When it is important to come closer to the correct Japanese pronunciation than Hepburn romanization allows, there is always the possibility of resorting to a purely phonetic transcription, such as the IPA alphabet. But such phonetic transcriptions are not suitable for everyday use, because they require too many special symbols and diacritical marks for fluent reading and writing.
Transcription as an aid for looking up information
Knowledge of Hepburn romanization is indispensable for information retrieval, because almost all dictionaries, glossaries, databanks, and other reference works spell Japanese terms with Hepburn romanization.

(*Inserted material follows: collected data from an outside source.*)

Definition strip (l : list ascii) : list ascii :=
  rev (lstrip (rev (lstrip l))).

(** Digits with single underscores between them; [after_digit] tells
    whether the character just read was a digit. *)
Fixpoint digits (acc : Z) (after_digit : bool) (l : list ascii) : option Z :=
  match l with
  | [] => if after_digit then Some acc else None
  | c :: l' =>
      match digit c with
      | Some d => digits (10 * acc + d)%Z true l'
      | None =>
          if (Ascii.eqb c "_" && after_digit)%bool
          then digits acc false l'
          else None
      end
  end.

Definition read (s : string) : option Z :=
  match strip (String.list_ascii_of_string s) with
  | c :: l =>
      if Ascii.eqb c "+" then digits 0 false l
      else if Ascii.eqb c "-" then Z.opp <$> digits 0 false l
      else digits 0 false (c :: l)
  | [] => None
  end.

End Decimal.

Definition ascii_numbers : Builtins.Python := {| Builtins.int := Decimal.read |}.


(** ** Bytes and words *)

Lemma ord_range (b : byte) : (0 ≤ Struct.ord b ≤ 255)%Z.
Proof.
  unfold Struct.ord. pose proof (Byte.to_N_bounded b). lia.
Qed.

Lemma ord_octet (v : Z) : (0 ≤ v ≤ 255)%Z → Struct.ord (Struct.octet v) = v.
Proof.
  intros Hv. unfold Struct.ord, Struct.octet.
  assert (Hland : Z.land v 255 = v).
  { change 255%Z with (Z.ones 8). rewrite Z.land_ones by lia.
    apply Z.mod_small. change (2 ^ 8)%Z with 256%Z. lia. }
  rewrite Hland.
  destruct (Byte.of_N (Z.to_N v)) as [b|] eqn:Hb.
  - apply Byte.to_of_N in Hb. rewrite Hb. lia.
  - apply Byte.of_N_None_iff in Hb. lia.
Qed.
(** C4. Processing a connected block removes from the watched-output filter
    exactly the entries whose outpoint is the previous-outpoint of some
    input of some transaction of the block, and leaves every other entry as
    it was; it appends to the block queue one connected event whose
    FilteredBlock carries the hash of the header, the height, and all the
    transactions of the block in order. In particular, when the filter
    holds the outpoint (txA, 0) and the block at height 105 has a
    transaction with an input that spends (txA, 0), the filter afterwards
    has no entry for (txA, 0) and the queued FilteredBlock has height 105
    and lists that transaction. *)
Theorem onFilteredBlockConnected_spec (height : Z) (header : BlockHeader)
    (txns : list btcutilTx) (c : LWFilteredChainView) :
  let c' := onFilteredBlockConnected BlockHash height header txns c in
  let fb := {| Hash := BlockHash header;
               Height := uint32 height;
               Transactions := allTransactions txns |} in
  (forall op : OutPoint,
     chainFilter c' !! op =
     if decide (op ∈ spentOutPoints txns) then None
     else chainFilter c !! op)
  /\ blockQueue c' =
     blockQueue c ++ [{| eventType := connected; block := fb |}]
  /\ (forall (txA : wire.Hash) (script : list Byte.byte) (tx : btcutilTx)
             (txIn : TxIn),
        chainFilter c !! mkOutPoint txA 0 = Some script ->
        height = 105%Z ->
        tx ∈ txns ->
        txIn ∈ TxIn_ (Tx_MsgTx tx) ->
        PreviousOutPoint txIn = mkOutPoint txA 0 ->
        chainFilter c' !! mkOutPoint txA 0 = None
        /\ last (blockQueue c') =
           Some {| eventType := connected; block := fb |}
        /\ Height fb = 105%Z
        /\ Some (Tx_MsgTx tx) ∈ Transactions fb).
Proof.
  intros c' fb.
  assert (Hfilter : forall op : OutPoint,
             chainFilter c' !! op =
             if decide (op ∈ spentOutPoints txns) then None
             else chainFilter c !! op).
  { intros op. subst c'. unfold onFilteredBlockConnected.
    pose proof (connectLoop_filter txns 0
                  (replicate (length txns) None) (chainFilter c) op) as Hl.
    destruct (connectLoop 0 txns _ _) as [mtxs f]. exact Hl. }
  assert (Hqueue : blockQueue c' =
                   blockQueue c ++ [{| eventType := connected; block := fb |}]).
  { subst c' fb. unfold onFilteredBlockConnected.
    pose proof (connectLoop_slots txns 0
                  (replicate (length txns) None) (chainFilter c)) as Hl.
    destruct (connectLoop 0 txns _ _) as [mtxs f]. simpl in *.
    rewrite Hl by (by rewrite length_replicate). done. }
  split; [exact Hfilter|]. split; [exact Hqueue|].
  intros txA script tx txIn Hwatched Hheight Htx HtxIn Hprev.
  split; [|split; [|split]].
  - rewrite Hfilter, decide_True; [done|].
    unfold spentOutPoints. apply list_elem_of_bind. exists tx.
    split; [|done]. rewrite <- Hprev. by apply list_elem_of_fmap_2.
  - rewrite Hqueue. apply last_snoc.
  - subst fb. simpl. by rewrite Hheight.
  - subst fb. simpl. unfold allTransactions.
    by apply (list_elem_of_fmap_2 (fun tx => Some (Tx_MsgTx tx))).
Qed.

(** C9. Processing a disconnected block appends to the block queue one
    disconnected event whose FilteredBlock carries the hash of the header
    and the height and has no transactions, and it leaves the
    watched-output filter exactly as it was. *)
Theorem onFilteredBlockDisconnected_spec (height : Z) (header : BlockHeader)
    (c : LWFilteredChainView) :
  let c' := onFilteredBlockDisconnected BlockHash height header c in
  blockQueue c' =
    blockQueue c ++ [{| eventType := disconnected;
                        block := {| Hash := BlockHash header;
                                    Height := uint32 height;
                                    Transactions := [] |} |}]
  /\ chainFilter c' = chainFilter c.
Proof. by split. Qed.

(** C10. Whenever the height lookup of the backend succeeds, FilterBlock
    returns, without error, a FilteredBlock with the given hash, the height
    found and an empty transaction list, whether or not the filter is
    empty; and FilterBlock never changes the view, so never the filter,
    also when the lookup fails. *)
Theorem FilterBlock_no_transactions (blockHash : wire.Hash)
    (c : LWFilteredChainView) (blockHeight : Z) :
  (FilterBlock GetBlockHeight blockHash c).2 = c
  /\ (GetBlockHeight blockHash = Ok blockHeight ->
      FilterBlock GetBlockHeight blockHash c =
        ((Some {| Hash := blockHash;
                  Height := uint32 blockHeight;
                  Transactions := [] |}, None), c)).
Proof.
  unfold FilterBlock. split.
  - destruct (GetBlockHeight blockHash); [|done]. by case_decide.
  - intros ->. by case_decide.
Qed.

Transcription as an aid for inputting Japanese text by computer keyboard
Usually when writing in Japanese on a computer keyboard, the text is input in roman transcription, optionally according to Hepburn, Kunrei, or Nippon romanization; the common Japanese word processing programs allow for all three. Long vowels are input according to how they are written in kana; for example, a long o is input as ou, instead of an an o with a circumflex or macron (ô or ō). As letters are keyed in, they are automatically converted, as specified, into either hiragana or katakana. And these kana phrases are in turn converted, as desired, into kanji. The Rōmaji-kana conversion tables show which letters and letter-combination to type in order to produce given kana and kana-combinations.
Transcription for special purposes
For linguistic purposes too, it is often indispensable to represent Japanese in romanization. The kana of Japanese form a syllabary, in which each symbol represents an entire syllable without specifying the phonemes that constitute the syllable. So the only way to specify the beginning consonant sounds of syllables like の or ざ would be with symbols like n or z – symbols that are readily available just by adapting a roman-letter phonetic alphabet, that is, by the simple expedient of romanization.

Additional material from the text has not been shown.